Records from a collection

Lemma trimEnd_snoc (s : list ascii) (c : ascii) :
  isWhite c = false -> trimEnd (s ++ [c]) = s ++ [c].
Proof.
  intros Hc. unfold trimEnd. rewrite rev_app_distr. simpl rev at 2.
  simpl app. simpl trimStart. rewrite Hc.
  change (c :: rev s) with ([c] ++ rev s).
  rewrite rev_app_distr, rev_involutive. reflexivity.
Qed.

Lemma trimEnd_digits_tail (s fs : list ascii) :
  allDigits fs -> fs <> [] -> trimEnd (s ++ fs) = s ++ fs.
Proof.
  intros Hfs Hne.
  destruct (exists_last Hne) as (fs' & c & ->).
  apply Forall_app in Hfs. destruct Hfs as (_ & Hc).
  inversion Hc as [| ? ? Hd _]; subst.
  rewrite app_assoc. apply trimEnd_snoc.
  apply (digit_char_class c Hd).
Qed.

Lemma includes_app_sep (c : ascii) (a r : list ascii) :
  includes c (a ++ c :: r) = true.
Proof.
  unfold includes. rewrite existsb_app. simpl.
  rewrite Ascii.eqb_refl. apply orb_true_iff. right. reflexivity.
Qed.

Lemma split_absent (sep : ascii) (a : list ascii) :
  Forall (fun c => Ascii.eqb c sep = false) a -> split sep a = [a].
Proof.
  induction 1 as [| c s Hc Hs IH]; [reflexivity | idtac].
  simpl. rewrite Hc, IH. reflexivity.
Qed.

Lemma split_app_sep (sep : ascii) (a r : list ascii) :
  Forall (fun c => Ascii.eqb c sep = false) a ->
  split sep (a ++ sep :: r) = a :: split sep r.
Proof.
  induction 1 as [| c s Hc Hs IH].
  - simpl. rewrite Ascii.eqb_refl. reflexivity.
  - simpl. rewrite Hc, IH. reflexivity.
Qed.

Lemma allDigits_no (sep : ascii) (ds : list ascii) :
  isDigit sep = false ->
  allDigits ds -> Forall (fun c => Ascii.eqb c sep = false) ds.
Proof.
  intros Hsep Hds. eapply Forall_impl; [exact Hds | idtac].
  intros c Hc. simpl in Hc. destruct (Ascii.eqb_spec c sep) as [-> | _];
    [congruence | reflexivity].
Qed.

■ **Task description**
What are the lines from the one with "split sep (a" through the last line of the records above? Quote them exactly and add nothing.

■ **Exercise result**
  split sep (a ++ sep :: r) = a :: split sep r.
Proof.
  induction 1 as [| c s Hc Hs IH].
  - simpl. rewrite Ascii.eqb_refl. reflexivity.
  - simpl. rewrite Hc, IH. reflexivity.
Qed.

Lemma allDigits_no (sep : ascii) (ds : list ascii) :
  isDigit sep = false ->
  allDigits ds -> Forall (fun c => Ascii.eqb c sep = false) ds.
Proof.
  intros Hsep Hds. eapply Forall_impl; [exact Hds | idtac].
  intros c Hc. simpl in Hc. destruct (Ascii.eqb_spec c sep) as [-> | _];
    [congruence | reflexivity].
Qed.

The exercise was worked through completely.